350.停戦の模索
「あなたのことも知りたいわ」
まずはミュリアが質問した。
「あなたはどこから来たの?」
バレルの後ろに控えるミュートは、その質問に首を傾げた。
あまりにも大雑把な質問で、そんな事を聞いたところで革新的な答えは帰ってこないのではないか。

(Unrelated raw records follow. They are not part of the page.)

(** * good-math: the column arithmetic engine and its narrated solve sequencer

    A shallow embedding of
    - [src/utils/mathGenerator.ts]: the problem generator, [getDigits] and
      [padDigits];
    - [src/utils/speech.ts]: [SpeechManager.speak] and the narration texts;
    - [src/components/animations/Celebration.tsx]: [VerticalCalculation],
      that is the column decomposition, [speakAndWait] and the
      [runAnimation] sequencer;
    - [src/types]: [ANIMATION_SPEEDS] and [LEVEL_CONFIGS].

    Conventions.
    - JavaScript numbers that hold integers (operands, digits, indices) are
      [Z]; durations in milliseconds and the draws of [Math.random()] are
      exact rationals [Q]. Timers fire after exactly their delay.
    - [runAnimation] is an async function: it is written as a value of
      [Async], a tree of actions, reads of the closure's [cancelled] flag
      and awaits. [run] executes it against a [World], which says, for
      each await, whether React runs the effect's cleanup while the
      function is suspended, what state the speech manager is in and what
      the browser does with the utterance. The result is a trace of
      events, from which the component state is replayed.
    - [Math.random()] is a [RandomSource], a sequence of draws threaded
      through the generator by the [Rand] state monad.

    The definitions come first; the theorems start at "Theorems". *)

From Stdlib Require Import ZArith List String Ascii Bool Lia Arith.
From Stdlib Require Import QArith Qminmax Qround Lqa.
From Stdlib Require Import DecimalString.
Import ListNotations.

Local Open Scope string_scope.
Local Open Scope list_scope.
Local Open Scope Z_scope.

(* ================================================================== *)
(** ** JavaScript helpers *)
(* ================================================================== *)

Module JS.

(** Template-literal interpolation [`${n}`] of an integer-valued number. *)
Definition show (n : Z) : string := NilZero.string_of_int (Z.to_int n).

(** [arr[i] ?? dflt] on an array whose cells may hold [null]: both
    [undefined] (index out of range) and [null] select the default. *)
Definition nullish (cell : option (option Z)) (dflt : Z) : Z :=
  match cell with
  | Some (Some v) => v
  | Some None => dflt
  | None => dflt
  end.

(** [a || b] on strings: the empty string (and [undefined]) is falsy. *)
Definition orElse (a : option string) (b : string) : string :=
  match a with
  | Some s => if String.eqb s "" then b else s
  | None => b
  end.

(** Truthiness of a string. *)
Definition truthy (s : string) : bool := negb (String.eqb s "").

End JS.

(* ================================================================== *)
(** ** Types ([src/types]) *)
(* ================================================================== *)

Inductive Operation := addition | subtraction.

Definition Operation_eqb (a b : Operation) : bool :=
  match a, b with
  | addition, addition => true
  | subtraction, subtraction => true
  | _, _ => false
  end.

Inductive AnimationSpeed := slow | normal | fast.

(** [ANIMATION_SPEEDS]: slow 1.5, normal 1, fast 0.5. *)
Definition ANIMATION_SPEEDS (speed : AnimationSpeed) : Q :=
  match speed with
  | slow => 15 # 10
  | normal => 1
  | fast => 5 # 10
  end.

(** The problem id is an opaque token; [generateId] builds it from the
    clock and one [Math.random()] draw, which is what is kept here. *)
Record MathProblem := mkProblem {
  id : Q;
  operand1 : Z;
  operand2 : Z;
  operation : Operation;
  answer : Z;
  requiresCarry : bool
}.

(* ================================================================== *)
(** ** Digits ([mathGenerator.ts], [getDigits] and [padDigits]) *)
(* ================================================================== *)

(** The [while (n > 0)] loop of [getDigits]; every turn divides [n] by
    ten, so [Z.to_nat n] turns are always enough (see
    [getDigits_loop_fuel]). *)
Fixpoint getDigits_loop (fuel : nat) (n : Z) (digits : list Z) : list Z :=
  match fuel with
  | O => digits
  | S fuel' =>
      if 0 <? n
      then getDigits_loop fuel' (n / 10) (digits ++ [n mod 10])
      else digits
  end.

そう思いバレルの顔を見ると、意外にも少し引きつった表情をしていた。
しかし、バレルはすぐに調子を取り戻した。
「何が聞きたいのか、分からないな」
「そう?どこの『時代』から来たのと聞いた方が良かった?」
「ぐっ⋯、もしかして、お前もなのか?」
「ええ。それであなたはどちらの軍に所属しているの?ミュート?リベラ?」
ミュリアから急に自分の名前を呼ばれ、驚くミュート。
一体、軍とは何のことなのか。
「バレル様?⋯」
ミュートが質問しようとすると、バレルは冷たく言い放った。
「後だ!」
ミュートは気圧され、そのまま後ろへと引き下がった。
「ふーん。敵軍の将にそんな口を利くんだ」
ミュリアはニヤリと笑い、バレルの反応を品定めするように探りを注ぎ込んだ後、何もない空間に話しかけた。
「ですってよ、リベラ」
ミュリアが呼びかけると、室内にホログラムのリベラが現れた。
『バレルさんですね。はじめまして』
リベラはバレルに向かって静かに語りかけた。
『あなたをここへ送り込んだ私になら、お話をしてもらえますでしょうか?』
「し、しかし⋯」
戸惑うバレルに対し、リベラは言葉を重ねた。
『ご安心ください。ミュリアさんは我々の味方です』
バレルは視線を泳がせ、ゴクリと唾を呑み込んだ。
どこか警戒を解ききれない様子だったが、やがて腹を括ったように深く息を吐き出した。
「⋯分かりました」
こうしてバレルは、自分の話を語り始めた。
⋯
「なるほど、つまりあなたは100年後の未来から、⋯ええと、103年前の過去に戻ってきた未来人だったのね」
ミュリアはバレルの告白を聞き、状況を理解した。
「リベラ。なかなか面白い作戦を立てていたのね」
ミュリアがホログラムに向かって話しかけた。
『そうですね。確かにかなり効果的な手でした』
同意するリベラに対し、バレルは言葉を強くして訴えた。
「し、しかし、コイツはまだ覚醒していません! わ、私はコイツを停止させたくありません!」
「バレル様⋯」
ミュートはあまりに突飛な話のため、内容を完全には理解できていなかった。
それでも、バレルが自分を何か庇ってくれている事は理解した。
『おや?なかなかステキな関係ではありませんか』
「なっ⋯うるさいわね!」
リベラが揶揄するように言うと、なぜかミュリアが口を挟んだ。
バレルとミュートには、なぜミュリアが恥ずかしがっているのか、理由がさっぱり分からなかった。
⋯
今度はミュリアが、バレルが生きていた未来時代と現在の状況の違いについて説明し始めた。
現時点でミュートとウィンはバトラーの管理下から外れており、このまま別々の活動を続けるのであれば、今後、暴走して問題を起こす事はないであろうと伝えた。
「なら、停戦する方法を一緒に考えましょう」
ミュリアがそう提案すると、バレルもうなずき、賛同の意思を示した。